- Born: 1946
- Died: January 29, 2024 (aged 77)
- Organizations: President of Cardinal Spellman Philatelic Museum; American Philatelic Society; Royal Philatelic Society London; Georgia Federation of Stamp Clubs Service Award; Luff Award;
- Known for: Helped advance stamp collecting among the Boy Scouts and other youth groups; founded and served in many philatelic organizations

= Nancy B. Clark =

American philatelist (1946–2024)

Nancy B. Clark (December 11, 1946 – January 29, 2024) was an American philatelist who served the philatelic community by her pioneering work with the Boy Scouts of America and her dedication to work at the American Philatelic Society. Clark died on January 29, 2024, at the age of 77.

==Philatelic activity==
Nancy Clark, during her philatelic career, has dedicated much of her time to children, developing in them an interest in stamp collecting. She assisted Boy Scout groups with philatelic activities that led to boys obtaining badges for stamp collecting. She also introduced stamp collecting to grammar school students and helped them develop skills in exhibiting their displays of stamps.

Clark was very active with both the national and international philatelic organizations. She was a member of the American Philatelic Society where she served on various committees, was director at large, and appointed society treasurer. She was a Fellow of the Royal Philatelic Society London. She was appointed Interpretive Master Planner for the Spellman Museum of Stamps and Postal History in 2010.

Clark served as president of the show committee for World Stamp Show Boston 2026, until 2022, when she became emerita.

Clark also hosted APS Stamp Talk with Nancy Clark, an online radio show that aired multiple times a year and featured guests from organized philately for seventeen years.

On the local level, Clark served in numerous positions in various organizations. At the Rochester Philatelic Association she served as president and vice president. She was one of the founders of Georgia Federation of Stamp Clubs, the Peach State Stamp Show, and the Auxiliary Markings Club. She served as secretary of the Massachusetts Postal Research Society and as president and treasurer of the Mobile Post Office Society.

==Philatelic literature==
Clark was a prolific writer of philatelic articles which appeared in The American Philatelist, the American Philatelic Congress books, Scott Stamp Monthly, and other philatelic publications.

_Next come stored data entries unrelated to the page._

(* ===== verification/CborParser.v ===== *)
(** * The CBOR parser ([tinycbor/src/cborparser.c], [tinycbor/src/cbor.h])

    The parser that comes with the encoder of [CborEncoder]: a pull parser
    over a buffer.  A [CborValue] is a position with the partially decoded
    item there; [ptr] is an offset into the buffer, and every read outside of
    it is [UndefinedBehaviour].  A function returns the error code with the
    value it leaves.  The parser reads back what the encoder writes, and is
    safe on any bytes ([CborRead]). *)

From stdpp Require Import base numbers gmap list.
From S2P Require Import Prelude CborEncoder.

(** ** Constants *)

Definition CborIntegerType : Z := 0.
Definition CborByteStringType : Z := 64.
Definition CborTextStringType : Z := 96.
Definition CborArrayType : Z := 128.
Definition CborMapType : Z := 160.
Definition CborTagType : Z := 192.
Definition CborSimpleType : Z := 224.
Definition CborBooleanType : Z := 245.
Definition CborNullType : Z := 246.
Definition CborUndefinedType : Z := 247.
Definition CborHalfFloatType : Z := 249.
Definition CborFloatType : Z := 250.
Definition CborDoubleType : Z := 251.
Definition CborInvalidType : Z := 255.

Definition CborIteratorFlag_IntegerValueTooLarge : Z := 1.
Definition CborIteratorFlag_NegativeInteger : Z := 2.
Definition CborIteratorFlag_IteratingStringChunks : Z := 2.
Definition CborIteratorFlag_UnknownLength : Z := 4.

Definition SmallValueMask : Z := 31.
Definition MajorTypeMask : Z := 224.
Definition Value64Bit : Z := 27.
Definition UINT32_MAX : Z := 2 ^ 32 - 1.
Definition CBOR_PARSER_MAX_RECURSIONS : nat := 1024.

(** [struct CborValue] without the pointer to the parser. *)
Record CborValue : Set := {
  v_ptr : Z;
  v_remaining : Z;
  v_extra : Z;
  v_type : Z;
  v_flags : Z;
}.

Definition set_ptr (it : CborValue) (p : Z) : CborValue :=
  {| v_ptr := p; v_remaining := v_remaining it; v_extra := v_extra it; v_type := v_type it; v_flags := v_flags it |}.

Definition set_vremaining (it : CborValue) (r : Z) : CborValue :=
  {| v_ptr := v_ptr it; v_remaining := r; v_extra := v_extra it; v_type := v_type it; v_flags := v_flags it |}.

Definition set_type (it : CborValue) (t : Z) : CborValue :=
  {| v_ptr := v_ptr it; v_remaining := v_remaining it; v_extra := v_extra it; v_type := t; v_flags := v_flags it |}.

Definition set_flag (it : CborValue) (f : Z) : CborValue :=
  {| v_ptr := v_ptr it; v_remaining := v_remaining it; v_extra := v_extra it; v_type := v_type it;
     v_flags := Z.lor (v_flags it) f |}.

(** What [preparse_value] assigns. *)
Definition set_parsed (it : CborValue) (type flags extra : Z) : CborValue :=
  {| v_ptr := v_ptr it; v_remaining := v_remaining it; v_extra := extra; v_type := type; v_flags := flags |}.

Definition has_flag (it : CborValue) (f : Z) : bool := negb (Z.land (v_flags it) f =? 0).
Definition net_cells : list cell := [
  (fun p _ => one (Cbor.CDouble (Double.bits64 (Double.div (Double.of_Z (ts p)) (Double.of_Z 1000000)))));
  (fun p q => match q with None => one null | Some r => d ← i64 (ts r - ts p); one (int d) end);
  (fun p _ => opt_item (DNS_PACKET_REQUEST p) (fun r => int (dns_data_size_orig r)));
  (fun p q => opt_item (DNS_PACKET_RESPONSE p q) (fun r => int (dns_data_size_orig r)));
  (fun p _ => opt_item (DNS_PACKET_REQUEST p) (fun r => int (net_size r)));
  (fun p q => opt_item (DNS_PACKET_RESPONSE p q) (fun r => int (net_size r)));
  (fun p _ => addr_item (DNS_PACKET_AF p) (DNS_PACKET_CLIENT_ADDR p));
  (fun p _ => one (int (DNS_PACKET_CLIENT_PORT p)));
  (fun p _ => addr_item (DNS_PACKET_AF p) (DNS_PACKET_SERVER_ADDR p));
  (fun p _ => one (int (DNS_PACKET_SERVER_PORT p)));
  (fun p _ => one (int (net_protocol p)));
  (fun p _ => if DNS_PACKET_AF p =? AF_INET then one (int 4)
              else if DNS_PACKET_AF p =? AF_INET6 then one (int 6) else Ok []);
  (fun p _ => one (if net_ttl p >? 0 then int (net_ttl p) else null));
  (fun p _ => opt_item (if net_protocol p =? IPPROTO_UDP then DNS_PACKET_REQUEST p else None)
                (fun r => int (net_udp_sum r)))].

Definition dns_cells : list cell := [
  (fun p _ => one (int (knot_wire_get_id (kp_wire (knot_packet p)))));
  (fun p _ => one (int (knot_pkt_qtype (knot_packet p))));
  (fun p _ => one (int (knot_pkt_qclass (knot_packet p))));
  (fun p _ => one (int (knot_wire_get_opcode (kp_wire (knot_packet p)))));
  (fun p q => opt_item (DNS_PACKET_RESPONSE p q) (fun r => int (knot_wire_get_rcode (kp_wire (knot_packet r)))));
  (fun p q => flag_item (DNS_PACKET_RESPONSE p q) knot_wire_get_aa);
  (fun p q => flag_item (DNS_PACKET_RESPONSE p q) knot_wire_get_tc);
  (fun p q => flag_item (DNS_PACKET_REQUEST p) knot_wire_get_rd);
  (fun p q => flag_item (DNS_PACKET_RESPONSE p q) knot_wire_get_ra);
  (fun p q => flag_item (DNS_PACKET_REQUEST p) knot_wire_get_z);
  (fun p q => flag_item (DNS_PACKET_RESPONSE p q) knot_wire_get_ad);
  (fun p q => flag_item (DNS_PACKET_REQUEST p) knot_wire_get_cd);
  (fun p _ => opt_item (knot_dname_to_str (knot_pkt_qname (knot_packet p)) 1024) text);
  (fun p q => opt_item (DNS_PACKET_RESPONSE p q) (fun r => int (knot_wire_get_ancount (dns_data r))));
  (fun p q => opt_item (DNS_PACKET_RESPONSE p q) (fun r => int (knot_wire_get_arcount (dns_data r))));
  (fun p q => opt_item (DNS_PACKET_RESPONSE p q) (fun r => int (knot_wire_get_nscount (dns_data r))))].

Definition edns_cells : list cell := [
  (fun p _ => opt_item (opt_rr_of (DNS_PACKET_REQUEST p)) (fun rr => int (knot_edns_get_version rr)));
  (fun p _ => opt_item (opt_rr_of (DNS_PACKET_REQUEST p)) (fun rr => int (knot_edns_get_payload rr)));
  (fun p _ => opt_item (opt_rr_of (DNS_PACKET_REQUEST p)) (fun rr => boolean (knot_edns_do rr)));
  (fun p q => opt_item (opt_rr_of (DNS_PACKET_RESPONSE p q)) (fun rr => int (knot_edns_get_ext_rcode rr)));
  (fun p _ => list_item 5 (opt_rr_of (DNS_PACKET_REQUEST p)));
  (fun p _ => list_item 6 (opt_rr_of (DNS_PACKET_REQUEST p)));
  (fun p _ => list_item 7 (opt_rr_of (DNS_PACKET_REQUEST p)));
  (fun p q => nsid_item (opt_rr_of (DNS_PACKET_RESPONSE p q)));
  (fun _ _ => one null);
  (fun _ _ => one null)].

Definition cells : list (dns_output_field * cell) :=
  zip (map c_field columns) (net_cells ++ dns_cells ++ edns_cells).

(** The items of the record of a packet, and of the header. *)
Definition row_items (fields : Z) (p : dns_packet) (q : option dns_packet) : outcome (list Cbor.item) :=
  (@concat _) <$> mapO (fun c : dns_output_field * cell =>
                     if field_selected fields c.1 then c.2 p q else Ok []) cells.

Clark served as a philatelic literature judge at Chicagopex 2017 in Itasca, Illinois. And was both an international FIP juror and a Chief Judge in stamps and literature in the United States.

==Community involvement==
Clark acted in supporting public libraries, serving on the board for libraries in two states: Cliffside Park in New Jersey, and Oglethorpe County and Athens-Clarke County in Georgia. She wrote book reviews for The Oglethorpe Echo newspaper for several years.

Clark worked on and chaired historic preservation commissions in Georgia and Massachusetts: City of Oglethorpe, GA, and Town of Barnstable, MA.

Clark published a children's book authored by her husband, Douglas Clark, and mother-in-law Eleanor Linton Clark and illustrated by her sister-in-law, Broadway designer Peggy Clark Kelly in 2002. She worked on a book about interrupted mail traveling by rail.

==Honors and awards==
Clark received awards for her work including the Georgia Federation of Stamp Clubs Service Award, the Rowland Hill Lifetime Achievement Award of the Southeast Federation of Stamp Clubs, the APS Ernest Kehr Award, and the Clyde Jennings Award of the Errors, Freaks, and Oddities Collectors Club.

In 2008 Clark received the Luff Award for Exceptional Contributions to Philately from the American Philatelic Society.

In 2018 she received the Neinkin Award from the Philatelic Foundation, recognizing meritorious service to philately.